Die Stadt Luzern hat im Lauf der Jahrzehnte zahlreiche Beizen verloren. Die Erinnerungen daran bleiben aber erhalten. Luzerner blicken zurück.

Die Gastronomie ist der Puls der Zeit, sagte «Schiff»-Wirtin Sylvia Wiesner jüngst zu zentralplus (zentralplus berichtete). Kein Wunder also, hat jeder von uns Erinnerungen an bestimmte Lokale. Gasthäuser, in denen wir prägende Erfahrungen gemacht haben. Das erste Bier, die erste Feier, vielleicht auch der erste Tanz und Kuss. In Bars, Pubs, Restaurants und Clubs werden Freundschaften geschlossen, Beziehungen nehmen ihren Anfang – oder Ende -, es wird diskutiert, politisiert, gestritten, gelacht, genossen und geweint.

Mit den Jahren blickt man oft mit einem Hauch Nostalgie auf jene Zeiten zurück. Besonders dann, wenn es jene Kneipen nicht mehr gibt und mit ihnen auch ein Stück des eigenen Lebens verschwunden zu sein scheint. Darum hier eine kleine – für einige wohl sehr melancholische – Zeitreise durch die verschwundene Beizenszene der Stadt Luzern.

«Schmitte»: Und sie trauern noch heute

Wir beginnen mit einem Lokal, dem die Leute bis heute noch sichtbar hinterhertrauern. Eingefleischte Luzerner wissen, welche Beiz gemeint ist. Das Restaurant zur Schmiede oder die «Schmitte», wie es umgangssprachlich genannt wurde, war für Generationen ein beliebter Treffpunkt mit währschafter Küche. Jährlich am 26. März gedenken Mitglieder der Schmiede-Zunft des Gasthauses am Pilatusplatz mit einem Kranz (zentralplus berichtete).

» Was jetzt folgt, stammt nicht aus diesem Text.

(** ** What a message delivers *)

(** The value the message handler assigns to [data] for the text [d],
    lines 117-126. *)
Definition delivered (host : Host) (options : Options) (d : string) : JValue :=
  if json options then
    match JSON_parse host d with
    | Normal v => v
    | Throw _ => JStr d
    end
  else JStr d.

(** The text of the last message event of a run. *)
Fixpoint last_message (evs : list Event) : option string :=
  match evs with
  | [] => None
  | ev :: rest =>
      match last_message rest with
      | Some d => Some d
      | None => match ev with SockMessage _ d => Some d | _ => None end
      end
  end.

(** Under [{ json: true }]: the handle opens, a message that is not JSON
    arrives, then the text [123], then an error event. *)
Definition messages_then_error : list Event :=
  [SockOpen 0; SockMessage 0 "plain text"; SockMessage 0 "123";
   SockError 0 "Connection failed"]%string.

Definition after_messages : State :=
  Eval vm_compute in
    match run MockWebSocket localhost with_json messages_then_error
            (useWebSocket MockWebSocket localhost with_json) with
    | Some s => s
    | None => initial
    end.

(** ** The plugin: [install] of Main.js *)

Module Main.

(** A JS value by its identity; the handlers of a [sockets] option are such
    values. *)
Definition Value : Type := nat.

(** *** Plain objects

    An object is the list of its own properties in the order [Object.keys]
    lists them: array indices first, in ascending order, then the other
    names in the order they were created.  The properties are enumerable,
    writable data properties, as assignment and object literals create
    them, and the prototype is [Object.prototype]; the label [__proto__],
    which assignment hands to the setter of [Object.prototype], is outside
    this model. *)

Definition digit (c : ascii) : option N :=
  let n := N_of_ascii c in
  if ((48 <=? n) && (n <=? 57))%N then Some (n - 48)%N else None.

Mit einem Blumengesteck wird des Restaurants Schmiede gedenkt. (Bild: hch)

2011 fuhren schliesslich die Bagger auf und rissen das beliebte Gasthaus ab. Geblieben ist – bis heute – eine Brache mit Friedhofscharakter. Ein Hochhaus soll hier einst entstehen. Zu sehen ist davon noch nichts (zentralplus berichtete).

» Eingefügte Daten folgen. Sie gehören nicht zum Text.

(** C7. For a table of peaks inside the field, the cell adds to each peak
    the coordinate [lo + i * (hi - lo) / N] in either axis, [i] the peak's
    pixel index, [N] the number of columns (right ascension) or rows
    (declination) of the field and [lo], [hi] the bounds of the extent;
    that coordinate lies between [lo] and [hi]. *)
Theorem peak_coordinates_are_linear clipped ext tbl s C x_lo x_hi y_lo y_hi xs ys nrows ncols :
  heap s !! clipped = Some C ->
  shape C = (nrows, ncols) -> (1 <= nrows)%nat -> (1 <= ncols)%nat ->
  ext = [x_lo; x_hi; y_lo; y_hi] -> (x_lo < x_hi)%Q -> (y_lo < y_hi)%Q ->
  tbl !! "x_peak" = Some (IntCol xs) -> tbl !! "y_peak" = Some (IntCol ys) ->
  Forall (fun i => (0 <= i < Z.of_nat ncols)%Z) xs ->
  Forall (fun j => (0 <= j < Z.of_nat nrows)%Z) ys ->
  exists ras decs,
    add_ra_dec clipped ext tbl s
      = Ok (<["dec" := FloatCol decs]> (<["ra" := FloatCol ras]> tbl)) s /\
    Forall2 (fun i r => (r == x_lo + inject_Z i * (x_hi - x_lo) / QofNat ncols)%Q /\
                        (x_lo <= r <= x_hi)%Q) xs ras /\
    Forall2 (fun j d => (d == y_lo + inject_Z j * (y_hi - y_lo) / QofNat nrows)%Q /\
                        (y_lo <= d <= y_hi)%Q) ys decs.
Proof.
  intros HC Hshape Hr Hc -> Hx Hy Htx Hty Hxs Hys.
  exists (map (fun i => (x_lo + QofNat (Z.to_nat i) * ((x_hi - x_lo) / QofNat ncols))%Q) xs),
         (map (fun j => (y_lo + QofNat (Z.to_nat j) * ((y_hi - y_lo) / QofNat nrows))%Q) ys).
  split; [ | split ].
  - unfold add_ra_dec. cbn [firstn skipn unpack2]. unfold bind at 1. cbn [ret fst snd].
    unfold bind at 1, load at 1. rewrite HC, Hshape. cbn [fst snd].
    rewrite (arange_steps x_lo x_hi ncols Hc Hx). unfold bind at 1. cbn [ret].
    unfold bind at 1. cbn [ret fst snd].
    unfold bind at 1, load at 1. rewrite HC, Hshape. cbn [fst snd].
    rewrite (arange_steps y_lo y_hi nrows Hr Hy). unfold bind at 1. cbn [ret].
    unfold bind at 1, table_ints at 1. rewrite Htx. cbn [ret].
    rewrite take_arange by (eapply Forall_impl; [ exact Hxs | cbn; intros; lia ]).
    unfold bind at 1. cbn [ret].
    unfold bind at 1, table_ints at 1.
    rewrite lookup_insert_ne by discriminate. rewrite Hty. cbn [ret].
    rewrite take_arange by (eapply Forall_impl; [ exact Hys | cbn; intros; lia ]).
    reflexivity.
  - apply Forall2_fmap_r, Forall_Forall2_diag.
    eapply Forall_impl; [ exact Hxs | ]. intros i Hi.
    now apply step_position_bounds.
  - apply Forall2_fmap_r, Forall_Forall2_diag.
    eapply Forall_impl; [ exact Hys | ]. intros j Hj.
    now apply step_position_bounds.
Qed.

Lemma cells_values field r c v :
  In (r, c, v) (cells field) -> exists row, In row field /\ In v row.
Proof.
  unfold cells. intros H. apply in_concat in H as (l & Hl & Hv).
  apply list_elem_of_In, elem_of_lookup_imap_1 in Hl as (i & row & -> & Hrow).
  apply list_elem_of_In, elem_of_lookup_imap_1 in Hv as (j & w & E & Hw).
  injection E as _ _ ->.
  exists row. split; apply list_elem_of_In; eapply list_elem_of_lookup_2; eassumption.
Qed.

Lemma filter_none {A} (f : A -> bool) l :
  (forall x, In x l -> f x = false) -> List.filter f l = [].
Proof.
  induction l as [|a l IH]; intros H; [ reflexivity | ].
  cbn [List.filter]. rewrite (H a) by now left.
  apply IH. intros x Hx. apply H. now right.
Qed.

(** C8. When no cell of the field exceeds the threshold, [find_peaks]
    raises nothing and returns the table with no row. *)
Theorem find_peaks_none_above_threshold data field threshold box_size s :
  heap s !! data = Some field ->
  (forall row v, In row field -> In v row -> (v <= threshold)%Q) ->
  find_peaks data threshold box_size s
    = Ok (<["x_peak" := IntCol []]>
          (<["y_peak" := IntCol []]>
          (<["peak_value" := FloatCol []]> ∅))) s.
Proof.
  intros Hd Hall. unfold find_peaks, bind, load. rewrite Hd.
  assert (E : List.filter (fun cell => is_peak field threshold box_size cell) (cells field) = []).
  { apply filter_none. intros [[r c] v] Hin. cbn [is_peak].
    destruct (cells_values _ _ _ _ Hin) as (row & Hrow & Hv).
    assert (Hle : Qltb threshold v = false) by (apply Qltb_ge; eauto).
    now rewrite Hle. }
  rewrite E. reflexivity.
Qed.

(** ** More of [dwarf_filter]: when it returns, and what it returns *)


(** X2. On valid input the extent [dwarf_filter] returns is the range of
    the data: least and greatest right ascension, least and greatest
    declination, the least below the greatest on both axes. *)
Theorem extent_is_the_data_range ra dec fwhm_small fwhm_big s :
  valid_input ra dec ->
  exists raw ext d c sg s' x0 y0,
    dwarf_filter ra dec fwhm_small fwhm_big s = Ok (raw, ext, d, c, sg) s' /\
    ext = [x0; amax ra; y0; amax dec] /\
    (x0 == amin ra)%Q /\ (y0 == amin dec)%Q /\
    (amin ra < amax ra)%Q /\ (amin dec < amax dec)%Q.
Proof.
  intros Hv. destruct (dwarf_filter_valid ra dec fwhm_small fwhm_big s Hv) as (f & s' & Hrun & R).
  destruct (returns_extent _ _ _ _ _ _ _ R) as (x0 & y0 & E & Hx0 & Hy0 & Wx & Wy).
  exists (raw_hist f), (extent f), (delta f), (clipped f), (sigma f), s', x0, y0.
  repeat split; assumption.
Qed.


Lemma QofNat_S n : (QofNat (S n) == QofNat n + 1)%Q.
Proof.
  unfold QofNat. rewrite Nat2Z.inj_succ, <- Z.add_1_r, inject_Z_plus. reflexivity.
Qed.

(** Values all above [m] add up to more than their number times [m]. *)
Lemma Qsum_above m l :
  (forall x, In x l -> (m < x)%Q) ->
  (QofNat (length l) * m <= Qsum l)%Q /\ (l <> [] -> (QofNat (length l) * m < Qsum l)%Q).
Proof.
  induction l as [|a l IH]; intros H.
  - split; [ | congruence ]. change (0 * m <= 0)%Q. lra.
  - destruct IH as [IH _]; [ intros x Hx; apply H; now right | ].
    assert (Ha : (m < a)%Q) by (apply H; now left).
    cbn [length Qsum fold_right]. fold (Qsum l). rewrite QofNat_S.
    split; [ | intros _ ]; lra.
Qed.

(** Some value of a non-empty list is at most the mean. *)
Lemma below_mean_exists l :
  l <> [] -> exists x, In x l /\ (x <= Qsum l / QofNat (length l))%Q.
Proof.
  intros Hne. set (m := (Qsum l / QofNat (length l))%Q).
  destruct (existsb (fun x => Qle_bool x m) l) eqn:E.
  - apply existsb_exists in E as (x & Hx & Hle). exists x. split; [ exact Hx | ].
    now apply Qle_bool_iff.
  - exfalso.
    assert (Hall : forall x, In x l -> (m < x)%Q).
    { intros x Hx. apply Qnot_le_lt. intros Hle.
      assert (existsb (fun x => Qle_bool x m) l = true); [ | congruence ].
      apply existsb_exists. exists x. split; [ exact Hx | now apply Qle_bool_iff ]. }
    destruct (Qsum_above m l Hall) as [_ Hlt]. specialize (Hlt Hne).
    assert (Hpos : (0 < QofNat (length l))%Q).
    { apply QofNat_pos. destruct l; [ congruence | cbn; lia ]. }
    assert (Em : (QofNat (length l) * m == Qsum l)%Q).
    { unfold m. field. lra. }
    lra.
Qed.

Lemma in_concat_item2 (a : array2) rows cols x :
  has_shape a rows cols -> In x (concat a) ->
  exists i j, (i < rows)%nat /\ (j < cols)%nat /\ item2 a i j = x.
Proof.
  intros Ha Hx. apply in_concat in Hx as (row & Hrow & Hx).
  apply (In_nth _ _ []) in Hrow as (i & Hi & Ei).
  rewrite (has_shape_length _ _ _ Ha) in Hi.
  apply (In_nth _ _ 0%Q) in Hx as (j & Hj & Ej).
  exists i, j. unfold item2. rewrite Ei.
  rewrite <- Ei, (has_shape_row _ _ _ _ Ha Hi) in Hj. repeat split; assumption.
Qed.

Lemma item2_in_concat (a : array2) rows cols i j :
  has_shape a rows cols -> (i < rows)%nat -> (j < cols)%nat -> In (item2 a i j) (concat a).
Proof.
  intros Ha Hi Hj. apply in_concat. exists (nth i a []). split.
  - apply nth_In. now rewrite (has_shape_length _ _ _ Ha).
  - apply nth_In. now rewrite (has_shape_row _ _ _ _ Ha Hi).
Qed.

Hungrige Naturen müssen immerhin nicht weit laufen, um Verpflegung zu finden. Angrenzend zur Brache am Pilatusplatz serviert der stadtbekannte Gastronom Gökhan Temizmermer im «Made in Sud» italienische Küche. Kontaktscheue Luzernerinnen decken sich derweil im Selbstbedienungscontainer ein, der aktuell auf der Brache steht (zentralplus berichtete).

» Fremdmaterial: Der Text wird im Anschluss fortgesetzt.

Lemma entity_cases (x : N) :
  (special x = true /\ exists rest, entity x = 38 :: rest /\ rest <> [])
  \/ (special x = false /\ entity x = [x]).
Proof.
  unfold special, delimiter, entity.
  destruct (x =? 38) eqn:E1; [left; split; eauto; eexists; split; [reflexivity|discriminate]|].
  destruct (x =? 60) eqn:E2; [left; split; eauto; eexists; split; [reflexivity|discriminate]|].
  destruct (x =? 62) eqn:E3; [left; split; eauto; eexists; split; [reflexivity|discriminate]|].
  destruct (x =? 34) eqn:E4; [left; split; eauto; eexists; split; [reflexivity|discriminate]|].
  destruct (x =? 39) eqn:E5; [left; split; eauto; eexists; split; [reflexivity|discriminate]|].
  right. auto.
Qed.

Lemma entities_length (s : jsstring) :
  (length s <= length (flat_map entity s))%nat.
Proof.
  induction s as [|x s IH]; simpl; auto.
  rewrite length_app.
  destruct (entity_cases x) as [(_ & rest & -> & _)|(_ & ->)]; simpl; lia.
Qed.

(** X2.  [escapeHtml] returns its argument as it is exactly when the
    argument holds none of the five characters [&], [<], [>], the double
    quote and the apostrophe. *)
Theorem escapeHtml_fixed (s : jsstring) :
  escapeHtml s = s <-> forallb (fun c => negb (special c)) s = true.
Proof.
  rewrite escapeHtml_entities. induction s as [|x s IH]; simpl.
  - split; auto.
  - rewrite andb_true_iff, <- IH.
    destruct (entity_cases x) as [(Hx & rest & -> & Hr)|(Hx & ->)]; rewrite Hx; simpl.
    + split; [|intros [H _]; discriminate H].
      intros H. exfalso. injection H as _ H.
      pose proof (entities_length s) as L.
      apply (f_equal (@length N)) in H. rewrite length_app in H.
      destruct rest; [congruence|]. simpl in H. lia.
    + split.
      * intros H. injection H as H. auto.
      * intros [_ H]. now rewrite H.
Qed.

Lemma entity_decode (x y : N) (u v : jsstring) :
  entity x ++ u = entity y ++ v -> x = y /\ u = v.
Proof.
  unfold entity.
  destruct (x =? 38) eqn:X1; destruct (y =? 38) eqn:Y1;
    try apply N.eqb_eq in X1; try apply N.eqb_eq in Y1; subst;
    [intros H; injection H; auto| | |].
  - destruct (y =? 60) eqn:Y2; [discriminate|].
    destruct (y =? 62) eqn:Y3; [discriminate|].
    destruct (y =? 34) eqn:Y4; [discriminate|].
    destruct (y =? 39) eqn:Y5; [discriminate|].
    intros H. injection H as H _. subst y. discriminate Y1.
  - destruct (x =? 60) eqn:X2; [discriminate|].
    destruct (x =? 62) eqn:X3; [discriminate|].
    destruct (x =? 34) eqn:X4; [discriminate|].
    destruct (x =? 39) eqn:X5; [discriminate|].
    intros H. injection H as H _. subst x. discriminate X1.
  - destruct (x =? 60) eqn:X2; destruct (y =? 60) eqn:Y2;
      try apply N.eqb_eq in X2; try apply N.eqb_eq in Y2; subst;
      [intros H; injection H; auto| | |].
    + destruct (y =? 62) eqn:Y3; [discriminate|].
      destruct (y =? 34) eqn:Y4; [discriminate|].
      destruct (y =? 39) eqn:Y5; [discriminate|].
      intros H. injection H as H _. subst y. discriminate Y1.
    + destruct (x =? 62) eqn:X3; [discriminate|].
      destruct (x =? 34) eqn:X4; [discriminate|].
      destruct (x =? 39) eqn:X5; [discriminate|].
      intros H. injection H as H _. subst x. discriminate X1.
    + destruct (x =? 62) eqn:X3; destruct (y =? 62) eqn:Y3;
        try apply N.eqb_eq in X3; try apply N.eqb_eq in Y3; subst;
        [intros H; injection H; auto| | |].
      * destruct (y =? 34) eqn:Y4; [discriminate|].
        destruct (y =? 39) eqn:Y5; [discriminate|].
        intros H. injection H as H _. subst y. discriminate Y1.
      * destruct (x =? 34) eqn:X4; [discriminate|].
        destruct (x =? 39) eqn:X5; [discriminate|].
        intros H. injection H as H _. subst x. discriminate X1.
      * destruct (x =? 34) eqn:X4; destruct (y =? 34) eqn:Y4;
          try apply N.eqb_eq in X4; try apply N.eqb_eq in Y4; subst;
          [intros H; injection H; auto| | |].
        -- destruct (y =? 39) eqn:Y5; [discriminate|].
           intros H. injection H as H _. subst y. discriminate Y1.
        -- destruct (x =? 39) eqn:X5; [discriminate|].
           intros H. injection H as H _. subst x. discriminate X1.
        -- destruct (x =? 39) eqn:X5; destruct (y =? 39) eqn:Y5;
             try apply N.eqb_eq in X5; try apply N.eqb_eq in Y5; subst.
           ++ intros H; injection H; auto.
           ++ intros H. injection H as H _. subst y. discriminate Y1.
           ++ intros H. injection H as H _. subst x. discriminate X1.
           ++ intros H. injection H as H1 H2. auto.
Qed.

(** X3.  [escapeHtml] loses nothing: two texts with the same escaped
    text are the same text. *)
Theorem escapeHtml_injective (a b : jsstring) :
  escapeHtml a = escapeHtml b -> a = b.
Proof.
  rewrite !escapeHtml_entities. revert b.
  induction a as [|x a IH]; intros [|y b]; simpl; auto.
  - intros H. destruct (entity_cases y) as [(_ & r & E & _)|(_ & E)];
      rewrite E in H; discriminate H.
  - intros H. destruct (entity_cases x) as [(_ & r & E & _)|(_ & E)];
      rewrite E in H; discriminate H.
  - intros H. apply entity_decode in H as [-> H]. f_equal. now apply IH.
Qed.

Lemma escapeHtml_injective_witness :
  escapeHtml (lit "a<b") = escapeHtml (lit "a<b") /\ lit "a<b" = lit "a<b".
Proof.
  split; [reflexivity|].
  exact (escapeHtml_injective (lit "a<b") (lit "a<b") eq_refl).
Defined.

(** *** [normalizeUrl] *)

Lemma trim_idempotent (s : jsstring) : trim (trim s) = trim s.
Proof.
  destruct (trim_is_trim_of s) as (_ & _ & _ & _ & _ & Hh & Hl).
  now apply trim_fixed.
Qed.

Lemma ends_well_of_rev (v : jsstring) :
  v <> [] -> no_ws_head (rev v) -> ends_well v.
Proof.
  intros Hv H. unfold ends_well.
  rewrite (app_removelast_last 32 Hv) in H.
  rewrite rev_app_distr in H. exact H.
Qed.

Lemma trim_behind_https (v : jsstring) :
  v <> [] -> no_ws_head (rev v) ->
  trim (lit "https://" ++ v) = lit "https://" ++ v.
Proof.
  intros Hv H. apply trim_fixed; [reflexivity|].
  apply ends_well_rev, ends_well_app. now apply ends_well_of_rev.
Qed.

Lemma has_scheme_https (v : jsstring) : has_scheme (lit "https://" ++ v).
Proof.
  exists (lit "https://"), (lit "https://"), v.
  repeat split. unfold schemes. simpl. auto.
Qed.

(** X4.  [normalizeUrl] applied to its own result changes nothing. *)
Theorem normalizeUrl_idempotent (raw : jsstring) :
  normalizeUrl (normalizeUrl raw) = normalizeUrl raw.
Proof.
  destruct (trim_is_trim_of raw) as (_ & _ & _ & _ & _ & Hh & Hl).
  assert (H : normalizeUrl raw
              = if is_empty (trim raw) then []
                else if test_anchored re_scheme (trim raw) then trim raw
                     else lit "https://" ++ trim raw)
    by (unfold normalizeUrl; now rewrite or_else_nil).
  rewrite H. clear H.
  destruct (is_empty (trim raw)) eqn:E; [reflexivity|].
  destruct (test_anchored re_scheme (trim raw)) eqn:T.
  - unfold normalizeUrl. rewrite or_else_nil, trim_idempotent.
    now rewrite E, T.
  - apply is_empty_false in E.
    unfold normalizeUrl. rewrite or_else_nil, trim_behind_https by assumption.
    assert (T' : test_anchored re_scheme (lit "https://" ++ trim raw) = true)
      by (apply test_scheme, has_scheme_https).
    now rewrite T'.
Qed.

(** X5.  [normalizeUrl] returns the empty string exactly on the inputs
    made of white space only; on any other input its result starts with
    one of the four schemes and has no white space at its ends. *)
Theorem normalizeUrl_result (raw : jsstring) :
  (trim raw = [] /\ normalizeUrl raw = [])
  \/ (trim raw <> [] /\ normalizeUrl raw <> []
      /\ has_scheme (normalizeUrl raw)
      /\ trim (normalizeUrl raw) = normalizeUrl raw).
Proof.
  destruct (trim_is_trim_of raw) as (_ & _ & _ & _ & _ & Hh & Hl).
  unfold normalizeUrl. rewrite or_else_nil.
  destruct (is_empty (trim raw)) eqn:E.
  - left. apply is_empty_true in E. auto.
  - right. apply is_empty_false in E. split; [exact E|].
    destruct (test_anchored re_scheme (trim raw)) eqn:T.
    + repeat split; auto using trim_idempotent. now apply test_scheme.
    + repeat split.
      * discriminate.
      * apply has_scheme_https.
      * now apply trim_behind_https.
Qed.

(** *** [iconDataUri] *)

Lemma hexDigit_plain (d : N) : uri_breaks (hexDigit d) = false.
Proof.
  unfold uri_breaks, hexDigit. destruct (N.ltb_spec d 10).
  - repeat (apply orb_false_iff; split); apply N.eqb_neq; lia.
  - repeat (apply orb_false_iff; split); apply N.eqb_neq; lia.
Qed.

Lemma unreserved_plain (c : N) :
  uriUnreserved c = true -> uri_breaks c = false /\ isSurrogate c = false.
Proof.
  unfold uriUnreserved, uri_breaks, isSurrogate.
  rewrite !orb_true_iff, !andb_true_iff, !N.leb_le, !N.eqb_eq. intros H.
  split.
  - repeat (apply orb_false_iff; split); apply N.eqb_neq; lia.
  - apply andb_false_iff. rewrite !N.leb_gt. lia.
Qed.

Lemma percent_plain (bytes : list N) :
  Forall (fun c => uri_breaks c = false) (flat_map percent bytes).
Proof.
  induction bytes as [|b bytes IH]; simpl; auto.
  repeat constructor; auto using hexDigit_plain.
Qed.

Lemma encodeURIComponent_result (s : jsstring) :
  match encodeURIComponent s with
  | Throw e => e = URIError /\ existsb isSurrogate s = true
  | Normal out =>
      existsb isSurrogate s = false
      /\ Forall (fun c => uri_breaks c = false) out
  end.
Proof.
  induction s as [|c s IH]; simpl.
  - split; auto.
  - destruct (uriUnreserved c) eqn:Hu.
    + destruct (unreserved_plain c Hu) as [Hb ->].
      destruct (encodeURIComponent s) as [out|e]; simpl; [|exact IH].
      destruct IH as [-> IH]. split; auto.
    + destruct (isSurrogate c) eqn:Hs; [split; auto|].
      destruct (encodeURIComponent s) as [out|e]; simpl; [|exact IH].
      destruct IH as [-> IH]. split; auto.
      apply Forall_app. split; auto using percent_plain.
Qed.

Lemma replace_from_all (P : N -> Prop) (r : regex) (rep : jsstring) :
  Forall P rep ->
  forall s skip, Forall P s -> Forall P (replace_from r rep skip s).
Proof.
  intros Hrep. induction s as [|c s IH]; intros skip Hs; simpl; auto.
  inversion Hs as [|? ? Hc Hs']; subst.
  destruct skip as [|k]; auto.
  destruct (r (c :: s)) as [[|n]|]; auto.
  apply Forall_app. auto.
Qed.

(** X6.  [iconDataUri] raises, a URIError, exactly on the texts that
    hold a lone surrogate.  On any other text it returns a string that
    starts with the [data:] prefix and holds no double quote, no [<], no
    [>], no [&] and no line feed, so that it can stand as it is inside a
    double-quoted attribute, which is how [buildSignatureHTML] uses the
    icons. *)
Theorem iconDataUri_result (svg : jsstring) :
  match iconDataUri svg with
  | Throw e => e = URIError /\ existsb isSurrogate svg = true
  | Normal uri =>
      existsb isSurrogate svg = false
      /\ starts_with N.eqb (lit "data:image/svg+xml;charset=utf-8,") uri = true
      /\ forallb (fun c => negb (uri_breaks c)) uri = true
  end.
Proof.
  unfold iconDataUri. pose proof (encodeURIComponent_result svg) as H.
  destruct (encodeURIComponent svg) as [out|e]; [|exact H].
  cbv beta iota zeta delta [bind ret].
  destruct H as [Hs Hout]. split; [exact Hs|]. split; [reflexivity|].
  assert (Hall : Forall (fun c => uri_breaks c = false)
                   (lit "data:image/svg+xml;charset=utf-8,"
                    ++ replaceAll (re_lit (lit "%20")) (lit " ")
                         (replaceAll (re_lit (lit "%0A")) [] out))).
  { apply Forall_app. split.
    - apply Forall_forall. intros c Hc.
      assert (E : forallb (fun c => negb (uri_breaks c))
                    (lit "data:image/svg+xml;charset=utf-8,") = true)
        by reflexivity.
      rewrite forallb_forall in E. apply E in Hc.
      now apply negb_true_iff in Hc.
    - apply replace_from_all; [repeat constructor|].
      apply replace_from_all; auto. }
  apply forallb_forall. intros c Hc.
  rewrite Forall_forall in Hall. now rewrite (Hall c Hc).
Qed.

Kaffee und Gesang im Café Moc

Lang, lang ist es her, seit im Café Moc am Falkenplatz gemütlich Kaffee getrunken und getanzt wurde. Am halbrunden Tresen traf man sich zum Kafi Crème, im anderen Raum wummerte die Musik. Ein «Dancing» war das «Moc» einst. Heute würde man «Club» dazu sagen. Ein Ort, an dem sich Künstler und Jugendliche trafen. Aber auch Mamis, wie sich der Stadtluzerner Heinz (71) erinnert.

Vielen älteren Luzernern wird beim Anblick dieses Tresens warm ums Herz. (Bild: Facebook-Gruppe «Du besch vo Lozärn» / Historisches Lozärn)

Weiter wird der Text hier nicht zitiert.